My [Canadian-born] mom moved to France [where she met my dad] in the sixties; she [came back with a recipe for] 'faux' gras, a chicken pâté that tastes almost exactly like the foie gras my grandmother served. It's made of chicken liver, brandy, cream and butter and is delicious served with champagne – simple but sophisticated.
The cookbook author and owner of Montreal's Preservation Society learned a thing or two about canning and devilling from her grandmother's take on Czech Christmas Eve in Edmonton.
I'm from Alberta and my father's half-Czech, so we celebrated a Czech Christmas Eve. It's a meal of fried fish accompanied by devilled eggs, potato salad, pickled cucumbers and beets and apple strudel for dessert.

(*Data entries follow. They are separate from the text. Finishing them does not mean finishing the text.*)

Lemma count_delete p l i o : l !! i = Some o → count p l = (Nat.b2n (p o) + count p (delete i l))%nat.
Proof.
  unfold count. revert i. induction l as [|x l IH]; intros [|i] H; try done.
  - injection H as ->. cbn [List.filter delete list_delete]. by destruct (p o).
  - change (delete (S i) (x :: l)) with (x :: delete i l). cbn [List.filter].
    specialize (IH i H). destruct (p x); cbn [length]; lia.
Qed.

Definition is_post (o : Op) : bool := match o with OCreate _ | OLoad _ Posted => true | _ => false end.
Definition is_archive (o : Op) : bool := match o with OArchive _ | OLoad _ Archived_ => true | _ => false end.
Definition is_load (o : Op) : bool := match o with OLoad false _ => true | _ => false end.

(** One announcement is posted at a time, and what is shown as loading or as being archived
    waits for an answer. *)
Record ok (s : Page) : Prop := {
  ok_post : count is_post (ops s) = Nat.b2n (saving s);
  ok_archive : is_Some (archivingId s) → (0 < count is_archive (ops s))%nat;
  ok_load : loading s = true → (0 < count is_load (ops s))%nat;
}.

Ltac counting := repeat match goal with
  | H : ops ?s !! ?i = Some _ |- _ =>
      pose proof (count_delete is_post _ _ _ H); pose proof (count_delete is_archive _ _ _ H);
      pose proof (count_delete is_load _ _ _ H); clear H
  end.

Ltac page_ok := split; unfold load_with, ask, after_load, failed_handler, notice, show_error, returns,
    set_loading, set_saving, set_archiving in *;
  cbn [ops saving archivingId loading set_ops set_flags set_feed set_form set_address is_post is_archive is_load
       Nat.b2n] in *;
  rewrite ?count_app; cbn [count List.filter length is_post is_archive is_load]; intros; try lia;
  repeat match goal with
    | H : is_Some None |- _ => by destruct H
    | A : is_Some ?x → _, H : is_Some ?x |- _ => specialize (A H)
    | L : ?x = true → _, H : ?x = true |- _ => specialize (L H)
    end;
  try match goal with P : _ = Nat.b2n (saving ?s) |- _ => destruct (saving s) end;
  cbn [Nat.b2n] in *; lia.

Lemma announcements_answer_ok i a s : ok s → ok (answer i a s).
Proof.
  intros O. pose proof O as [P A L]. unfold answer. destruct (ops s !! i) as [o|] eqn:Hi; [|done].
  destruct o as [bg k| | |f|x f|f|f], a as [l n m|y|l|n| |e|[]]; try done; try destruct bg, k.
  all: counting; page_ok.
Qed.

Lemma announcements_step_ok e s : ok s → ok (step e s).
Proof.
  intros O. pose proof O as [P A L]. destruct e as [c|j|f| |a| |i a]; cbn [step].
  - unfold on_choice. case_bool_decide; page_ok.
  - unfold open_one. destruct j; [|done]. case_bool_decide; [done|]. page_ok.
  - unfold edit_form. page_ok.
  - destruct (can_post s) eqn:C; [|done]. unfold can_post in C. destruct (saving s) eqn:S; [done|].
    unfold handleCreate. page_ok.
  - unfold handleArchive. case_bool_decide; [done|]. destruct (archivingId s) eqn:I; [done|].
    rewrite <- I in A. page_ok.
  - unfold handleMarkAllRead. page_ok.
  - by apply announcements_answer_ok.
Qed.

Lemma announcements_opened_ok st p i : ok (opened st p i).
Proof. destruct st, i as [i|]; unfold opened, open_one; try case_bool_decide; split;
    first [reflexivity | intros [? [=]] | intros _; by apply Nat.lt_0_succ]. Qed.

(** What an event adds to the requests. *)
Lemma step_archives e s i :
  ArchiveAnnouncement i ∈ requests (step e s) → ArchiveAnnouncement i ∈ requests s
  ∨ ∃ j a f, e = Answered j (Pressed true) ∧ ops s !! j = Some (OConfirm a f) ∧ id a = i.
Proof.
  assert (Q : ∀ r, (∀ k, r ≠ ArchiveAnnouncement k) → ArchiveAnnouncement i ∈ requests s ++ [r] →
                   ArchiveAnnouncement i ∈ requests s).
  { intros r N. rewrite elem_of_app, list_elem_of_singleton. intros [?|?]; [done|]. by destruct (N i). }
  destruct e as [c|j|f| |a| |j a]; cbn [step].
  - unfold on_choice. destruct (bool_decide _); [by left|]. intros H. left. by eapply Q, H.
  - unfold open_one. destruct j; [|by left]. destruct (bool_decide _); [by left|]. intros H. left. by eapply Q, H.
  - by left.
  - destruct (can_post s); [|by left]. intros H. left. by eapply Q, H.
  - unfold handleArchive. destruct (bool_decide (id _ = 0)) eqn:E0; [by left|]. destruct (archivingId s); by left.
  - intros H. left. by eapply Q, H.
  - unfold answer. destruct (ops s !! j) as [o|] eqn:Hj; [|by left].
    destruct o as [bg k| | |f|x f|f|f], a as [l n m|y|l|n| |e|[]]; try (by left); try destruct bg, k; try (by left).
    all: intros H; try (left; by eapply Q, H).
    unfold ask in H. cbn [requests set_ops set_archiving set_flags returns] in H.
    rewrite elem_of_app, list_elem_of_singleton in H. destruct H as [H|[= ->]]; [by left|]. right. by exists j, x, f.
Qed.

Lemma step_confirms e s a f :
  OConfirm a f ∈ ops (step e s) → OConfirm a f ∈ ops s ∨ (e = ArchivePressed a ∧ id a ≠ 0).
Proof.
  assert (Q : ∀ o l, (∀ f, o ≠ OConfirm a f) → OConfirm a f ∈ l ++ [o] → OConfirm a f ∈ l).
  { intros o l N. rewrite elem_of_app, list_elem_of_singleton. intros [?|?]; [done|]. by destruct (N f). }
  assert (D : ∀ j, OConfirm a f ∈ delete j (ops s) → OConfirm a f ∈ ops s).
  { intros j H. eapply elem_of_submseteq; [exact H|]. apply sublist_submseteq, sublist_delete. }
  destruct e as [c|j|g| |x| |j x]; cbn [step].
  - unfold on_choice. destruct (bool_decide _); [by left|]. intros H. left. by eapply Q, H.
  - unfold open_one. destruct j; [|by left]. destruct (bool_decide _); [by left|]. intros H. left. by eapply Q, H.
  - by left.
  - destruct (can_post s); [|by left]. intros H. left. by eapply Q, H.
  - unfold handleArchive. destruct (bool_decide (id _ = 0)) eqn:E0; [by left|]. destruct (archivingId s); [by left|].
    cbn [ops set_ops]. rewrite elem_of_app, list_elem_of_singleton. intros [H|[= <- _]]; [by left|].
    right. split; [done|]. by apply bool_decide_eq_false_1 in E0.
  - intros H. left. by eapply Q, H.
  - unfold answer. destruct (ops s !! j) as [o|] eqn:Hj; [|by left].
    destruct o as [bg k| | |g|y g|g|g], x as [l n m|y'|l|n| |e|[]]; try (by left); try destruct bg, k.
    all: intros H; left; first [exact (D _ H) | apply (D j); by eapply Q, H].
Qed.

Lemma run_snoc es e s : run (es ++ [e]) s = step e (run es s).
Proof. unfold run. by rewrite fold_left_app. Qed.

Section Reached.
Context (st : bool) (p : list (str * str)) (sel : option Z).
#[local] Abbreviation reached es := (run es (opened st p sel)).

Lemma reached_ok es : ok (reached es).
Proof. induction es as [|e es IH] using rev_ind; [apply announcements_opened_ok|]. rewrite run_snoc. by apply announcements_step_ok. Qed.

Lemma opened_requests i : ArchiveAnnouncement i ∉ requests (opened st p sel).
Proof.
  destruct st, sel as [j|]; unfold opened, open_one; try destruct (bool_decide (j = 0)); cbn;
    rewrite ?elem_of_cons, ?elem_of_nil; naive_solver.
Qed.

Lemma opened_confirms a f : OConfirm a f ∉ ops (opened st p sel).
Proof.
  destruct st, sel as [j|]; unfold opened, open_one; try destruct (bool_decide (j = 0)); cbn;
    rewrite ?elem_of_cons, ?elem_of_nil; naive_solver.
Qed.

Lemma confirms_pressed es a f : OConfirm a f ∈ ops (reached es) → ArchivePressed a ∈ es.
Proof.
  induction es as [|e es IH] using rev_ind; intros H; [by destruct (opened_confirms a f)|].
  rewrite run_snoc in H. rewrite elem_of_app, list_elem_of_singleton.
  apply step_confirms in H as [H|[-> _]]; [left; by apply IH|by right].
Qed.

My grandmother would cook for us at her house and I would help with the strudel. It's the kind where you pull the dough all the way across the table – it's supposed to be so thin that you can read a love letter through it. There was always a pack of phyllo pastry [on hand] to patch any holes I'd make.
My grandmother died the day before Christmas Eve when I was about 25. There was no one else around to prepare the dinner except me and my cousin, and she's a dancer – truly not a cook. And I'd never done the strudel [by myself] before and I don't know if either of us had ever made devilled eggs. But we managed to do the whole thing on our own.
Now when I make deviled eggs, I make them out of pickled eggs. I throw in a bit of brine with the egg yolks and mayonnaise. They're just better that way.